Flash Voids

Science fiction author Larry Niven once described a world where people would instantly teleport to places where something interesting was happening, causing what he called “Flash Crowds.” Now the LA Times reports that movie makers are seeing the opposite problem: instant communication means that if the audience doesn’t like your movie on opening-night Friday, by Saturday you’ll have yourself a flash void:

“Today, there is just no hope of recovering your marketing costs if the film doesn’t connect with the audience, because the reaction is so quick — you are dead immediately,” said Bob Berney, head of Newmarket Films, which distributed “Whale Rider,” a well-received, low-budget New Zealand picture that grossed $12.8 million and has endured through the summer. “Conversely, if the film is there, then the business is there.”

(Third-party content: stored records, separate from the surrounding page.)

(* ===== verification/MockHistory.v ===== *)
(** * The mock programs, run

    A concrete runtime for the mocks.  A history of the swap program: the
    registry is created and initialised, SOL is bought twice, and a sweep of the
    revenue-distribution program is served.  A ledger on which the integration
    serves a collection. *)

From Stdlib Require Import ZArith Lia.
From S2P Require Import Prelude Types Runtime ProgramTools Borsh State RdAccounts RdClient.
From S2P Require Import RdSwap RdIntegration Invariants Instruction MockSwap MockIntegration.
From S2P Require Import Simulator Scenario.
Import SwapSol2z.
Import (hints) MockRewards.

(** ** The runtime

    For any account contents: the System program, and other programs that leave
    the ledger alone. *)
Section Runtime.
Context {D : Type} `{AccountData D} (zero_filled : Z -> D) (unpack : D -> Res TokenAccount).
Context (unpack_u64 : forall d a, unpack d = Ok a -> fits 64 (token_amount a)).

Definition mock_cpi (caller : Pubkey) (ix : Instruction) (accounts : list AccountInfo)
    (seeds : SignerSeeds) (L : Ledger D) : Res (Ledger D * option (Pubkey * list Z)) :=
  if is_system ix then
    match sim_system zero_filled ix L with
    | Some L' => Ok (L', None)
    | None => Err (OtherError 1)
    end
  else Ok (L, None).

Lemma mock_cpi_bytes caller ix accounts seeds L L' ret :
  mock_cpi caller ix accounts seeds L = Ok (L', ret) ->
  match ret with Some (_, bytes) => Forall (fits 8) bytes | None => True end.
Proof. unfold mock_cpi. repeat case_match; try done; by intros [= _ <-]. Qed.

Definition mock_runtime : Runtime D := {|
  rt_profile := release_profile;
  rt_pda := sim_pda;
  rt_programs := sim_programs;
  rt_hash := sim_hash;
  minimum_balance := sim_rent;
  minimum_balance_u64 := sim_rent_u64;
  unix_timestamp := 1700000000;
  get_stack_height := 1;
  invoke_cpi := mock_cpi;
  invoke_cpi_bytes := mock_cpi_bytes;
  unpack_token_account := unpack;
  unpack_token_account_u64 := unpack_u64;
  unpack_token_instruction := sim_unpack_token_instruction;
  unpack_token_instruction_u64 := sim_unpack_token_instruction_u64;
  sibling_instruction := None;
  deserialize_loader_state _ := None;
  resize_data d n := Err (OtherError 1)
|}.

Lemma mock_runtime_laws : RuntimeLaws D mock_runtime.
Proof.
  eapply (system_laws zero_filled); [|done]. intros caller ix accounts seeds L L' ret Hi.
  cbn [invoke_cpi mock_runtime] in Hi. unfold mock_cpi in Hi. destruct (is_system ix).
  - destruct (sim_system _ _ _); [by injection Hi as <- _|done].
  - injection Hi as <- _. intros k Ho. split_and!; done || lia.
Qed.
End Runtime.

Definition ms_unpack (d : MsData) : Res TokenAccount :=
  match d with MsForeign bytes => unpack_token_bytes bytes | _ => Err InvalidAccountData end.

Lemma ms_unpack_u64 d a : ms_unpack d = Ok a -> fits 64 (token_amount a).
Proof. destruct d; try done. apply unpack_token_bytes_u64. Qed.

#[local] Instance ms_sim : Runtime MsData := mock_runtime MsZeroed ms_unpack ms_unpack_u64.
#[local] Instance ms_sim_laws : RuntimeLaws MsData ms_sim.
Proof. apply mock_runtime_laws. Qed.

#[local] Existing Instance sim_hash.
#[local] Instance ms_codec : ProofCodec := pair (optional u32) (vec pubkey).

(** ** The history *)
Definition registry_key : Pubkey := 53.
Definition registry_accounts (ix : Instruction) : list AccountInfo :=
  match ix with ProgramInstruction _ metas _ => metas | _ => [] end.
Definition registry_data (ix : Instruction) : list Z :=
  match ix with ProgramInstruction _ _ bytes => bytes | _ => [] end.

(** An instruction of the client, executed. *)
Definition ms_run (ix : Instruction) (L : Ledger MsData) : Res (Ledger MsData) :=
  '(L', _) ← run (try_process_instruction ID (registry_accounts ix) (registry_data ix)) L;
  mret L'.

Definition ms_genesis : Ledger MsData :=
  {[ registry_key := MkAccount 5000000 ID false
       (MsZeroed (data_end (D := MsData) FillsRegistry)) ]}.

Definition fill_a : Fill := MkFill 1000 2000.
Definition fill_b : Fill := MkFill 700 1400.

(** Initialised, then SOL bought twice. *)
Definition ms_bought : Ledger MsData :=
  Eval vm_compute in
    match
      L ← ms_run (create_and_initialize_fills_tracker (fun _ => 0) 40 registry_key).2 ms_genesis;
      L ← ms_run (buy_sol registry_key 31 32 90 2000 1000) L;
      ms_run (buy_sol registry_key 31 32 90 1400 700) L
    with Ok L => L | _ => ∅ end.

Example ms_bought_pending :
  match data (acct ms_bought registry_key) with
  | MsRegistry r [] => pending r = [fill_a; fill_b]
  | _ => False
  end.
Proof. by vm_compute. Qed.

Definition registry_bought : FillsRegistry :=
  Eval vm_compute in
    match data (acct ms_bought registry_key) with MsRegistry r _ => r | _ => zeroed end.

Lemma registry_bought_ok : registry_ok registry_bought.
Proof. by repeat split. Qed.

(** ** What the theorems say *)
Lemma fills_registry_queue_witness :
  exists r', record_fill registry_bought 9 4 = Ok r' /\
    pending r' = [fill_a; fill_b; MkFill 4 9] /\
    exists r'', drop_fill registry_bought = Ok r'' /\ pending r'' = [fill_b].
Proof.
  destruct (fills_registry_queue registry_bought 9 4 registry_bought_ok) as [Hr Hd].
  specialize (Hr eq_refl). destruct (record_fill registry_bought 9 4) as [r'| |] eqn:E;
    [|vm_compute in E; discriminate E..].
  exists r'. split; [done|]. destruct Hr as (_ & _ & ->). split; [by vm_compute|].
  destruct (pending registry_bought) eqn:Ep; vm_compute in Ep; [discriminate Ep|].
  injection Ep as <- <-. destruct Hd as (_ & r'' & Hd & _ & Hp).
  by exists r''.
Defined.

(** The sweep's side: the runtime whose swap program answers with two units of
    2Z per lamport, which is what the fill holds. *)
#[local] Instance rd_sim : Runtime RdData := sim_with 1700000000 None.

Definition keys := Client.DequeueFillsCpiAccounts.new ID registry_key.

Lemma dequeue_serves_sweep_witness :
  exists s L',
    try_process_instruction ID (Client.DequeueFillsCpiAccounts.metas keys)
      (DEQUEUE_FILLS_SELECTOR ++ to_le_bytes 8 1000) (initial_state ms_bought) = Ok (tt, s) /\
    match data (acct (st_ledger s) registry_key) with
    | MsRegistry r _ => pending r = [fill_b]
    | _ => False
    end /\
    dequeue_fills [] ID (Client.DequeueFillsCpiAccounts.journal_key keys) 255 1000
      (MkSt ∅ 0
         [meta_new_readonly (Client.DequeueFillsCpiAccounts.configuration_registry_key keys) false;
          meta_new_readonly (Client.DequeueFillsCpiAccounts.program_state_key keys) false;
          meta_new registry_key false; meta_new_readonly ID false] [] None [])
    = Ok (2000, L').
Proof.
  destruct (dequeue_serves_sweep (Rr := rd_sim) (Rm := ms_sim) ms_bought registry_key
    registry_bought [] fill_a [fill_b]) as (s & Hrun & (r & Hr & _ & Hp) & Hsweep).
  1-2: by vm_compute. 1: exact registry_bought_ok. 1-3: by vm_compute.
  exists s. eexists. split; [exact Hrun|].
  change (@rt_programs MsData ms_sim) with sim_programs in Hr.
  split; [by rewrite Hr|]. apply (Hsweep ∅ ∅); try reflexivity.
  apply (f_equal (fun r => match r with Ok (_, s) => st_return s | _ => None end)) in Hrun.
  rewrite <- Hrun. by vm_compute.
Defined.

Definition seeds_config : Config.ProgramConfig :=
  Config.zeroed <| Config.swap_authority_bump_seed := 255 |>
                <| Config.swap_destination_2z_bump_seed := 255 |>.

Lemma seeds_config_ok : config_seeds seeds_config.
Proof. split; [right|left]; by vm_compute. Qed.

(** The transfer of 2000 2Z, as the runtime presents it to the withdrawal. *)
Definition transfer_data : list Z := 12 :: to_le_bytes 8 2000 ++ [8].
Definition transfer_sibling : SiblingInstruction :=
  MkSibling spl_token_id
    [31; DOUBLEZERO_MINT_KEY; (find_2z_token_pda_address find_swap_authority_address.1).1; 32]
    transfer_data.

Lemma buy_feeds_withdraw_witness :
  exists L L' transfer bytes,
    run (try_buy_sol (buy_sol_metas registry_key 31 32 90) 2000 1000) L
      = Ok (L', [transfer; ProgramInstruction State.ID
          (Client.WithdrawSolAccounts.metas (Client.WithdrawSolAccounts.new ID 90)) bytes]) /\
    try_from_slice Instruction.instruction_data bytes = Some (WithdrawSol 1000) /\
    sibling_transfer_amount (R := sim_with 0 (Some transfer_sibling)) seeds_config = Ok 2000.
Proof.
  destruct (run (try_buy_sol (buy_sol_metas registry_key 31 32 90) 2000 1000) ms_bought)
    as [[L' trace]| |] eqn:E; [|vm_compute in E; discriminate E..].
  pose proof (buy_feeds_withdraw (Rm := ms_sim) ltac:(discriminate) ms_bought L' trace registry_key
    31 32 90 2000 1000 ltac:(unfold fits; lia) E)
    as (r & rrest & r' & bytes & ret & _ & _ & -> & _ & _ & Hdec & Hsib).
  do 4 eexists. split; [exact E|]. split; [exact Hdec|].
  apply (Hsib (sim_with 0 (Some transfer_sibling)) seeds_config transfer_sibling);
    [reflexivity|reflexivity|exact seeds_config_ok|discriminate
    |split_and!; vm_compute; reflexivity|reflexivity].
Defined.

(** ** The integration *)
Definition mi_unpack (d : MockRewards.MiData) : Res TokenAccount :=
  match d with
  | MockRewards.MiForeign bytes => unpack_token_bytes bytes
  | _ => Err InvalidAccountData
  end.

Lemma mi_unpack_u64 d a : mi_unpack d = Ok a -> fits 64 (token_amount a).
Proof. destruct d; try done. apply unpack_token_bytes_u64. Qed.

#[local] Instance mi_sim : Runtime MockRewards.MiData :=
  mock_runtime MockRewards.MiZeroed mi_unpack mi_unpack_u64.

(** Epoch 5: the mock's distribution, its bucket, the destination and the parent. *)
Definition mi_ledger : Ledger MockRewards.MiData :=
  {[ 60 := MkAccount 1 MockRewards.ID false
             (MockRewards.MiDistribution (MockRewards.MkIntegrationDistribution 5 255) []);
     61 := MkAccount 1 6 false
             (MockRewards.MiForeign (token_bytes DOUBLEZERO_MINT_KEY 60 1000));
     62 := MkAccount 1 6 false
             (MockRewards.MiForeign (token_bytes DOUBLEZERO_MINT_KEY 63 0));
     63 := MkAccount 1 State.ID false
             (MockRewards.MiParent (Dist.zeroed <| Dist.dz_epoch := 5 |>) []) ]}.

Lemma collection_served_witness :
  exists L' trace,
    run (MockRewards.collection 60 61 62 63) mi_ledger = Ok (L', trace) /\
    trace = [TokenTransfer 61 62 60 1000].
Proof.
  do 2 eexists. split; [|reflexivity].
  apply (MockRewards.collection_served (R := mi_sim)).
  do 7 eexists. cbv zeta. split_and!; vm_compute; reflexivity.
Defined.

Two things are going on here. The first is just that word-of-mouth is getting faster, which we already knew. That means that the old strategy of hyping a bad movie so everyone sees it before the reviews come out won’t work much longer. The more important point, though, is that movie companies are seeing their carefully crafted ad campaigns overwhelmed by the buzz created by everyone’s texting, emailing and blogging. The shift in power cuts both ways: audience-pleasers like Bend It Like Beckham thrive on almost buzz alone, while The Hulk was killed by buzz based partially on pirated pre-release copies, in spite of a huge marketing campaign.

Studios (and producers in general) will learn one of two lessons from this trend. Either they’ll decide they need to manipulate buzz by wooing mavens and carefully controlling how information is released, or, just possibly, they’ll follow the advice of Oren Aviv, Disney’s marketing chief: “Make a good movie and you win. Make a crappy movie and you lose.”